▸ How to complete this task: Filter the entries down to the lines containing "Record", and copy those lines.

Material shown: Begin

(** ** State *)

(** The settings of [accountAuth], which do not change while it runs. *)
Record AuthSettings := MkSettings {
  se_pasetoKey : string; se_pepper : string; se_mfaKey : string; se_auditDir : string; se_auditKey : string;
  se_enforceMFA : bool; se_sessionTTL : Z; se_persistentTTL : Z; se_idleTimeout : Z; se_loginLimit : Z;
  se_loginWindow : Z; se_accountLockDuration : Z; se_originationRate : Z;
  se_trustedProxyCIDRs : list IPNet; se_loginCIDRAllowlist : list IPNet;
  se_dummyPasswordHash : string; se_configured : bool; se_initializationError : bool; se_postgres : bool }.
Record Gateway := MkGateway {
  gw_store : Store; gw_sessions : registry; gw_loginLimiter : limiter; gw_loginIPLimiter : limiter;
  gw_originationLimiter : limiter; gw_expiryAuditLimiter : limiter; gw_preauthAuditLimiter : limiter }.
#[export] Instance Gateway_world : HasWorld Gateway := {|
  the_world g := st_world (gw_store g);
  with_world w '(MkGateway s r l i o e p) := MkGateway (MkStore w (st_users s)) r l i o e p |}.
Definition with_accounts (s : Store) '(MkGateway _ r l i o e p) : Gateway := MkGateway s r l i o e p.
Definition with_sessions (r : registry) '(MkGateway s _ l i o e p) : Gateway := MkGateway s r l i o e p.
Definition with_loginLimiter (l : limiter) '(MkGateway s r _ i o e p) : Gateway := MkGateway s r l i o e p.
Definition with_loginIPLimiter (i : limiter) '(MkGateway s r l _ o e p) : Gateway := MkGateway s r l i o e p.
Definition with_originationLimiter (o : limiter) '(MkGateway s r l i _ e p) : Gateway := MkGateway s r l i o e p.
Definition with_expiryAuditLimiter (e : limiter) '(MkGateway s r l i o _ p) : Gateway := MkGateway s r l i o e p.
Definition with_preauthAuditLimiter (p : limiter) '(MkGateway s r l i o e _) : Gateway := MkGateway s r l i o e p.

Record LoginInput := MkLoginInput {
  li_Username : string; li_Password : string; li_TOTP : string; li_Persistent : bool; li_Request : option Request }.
Record LoginResult := MkLoginResult {
  lr_Token : string; lr_Identity : option Identity; lr_Persistent : bool; lr_MFAEnrollmentRequired : bool;
  lr_MFAEnrollmentSecret : string; lr_MFAEnrollmentURI : string; lr_PasswordChangeRequired : bool }.
Definition no_result : LoginResult := MkLoginResult "" None false false "" "" false.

Material shown: End

▸ Finished task:
Record AuthSettings := MkSettings {
Record Gateway := MkGateway {
Record LoginInput := MkLoginInput {
Record LoginResult := MkLoginResult {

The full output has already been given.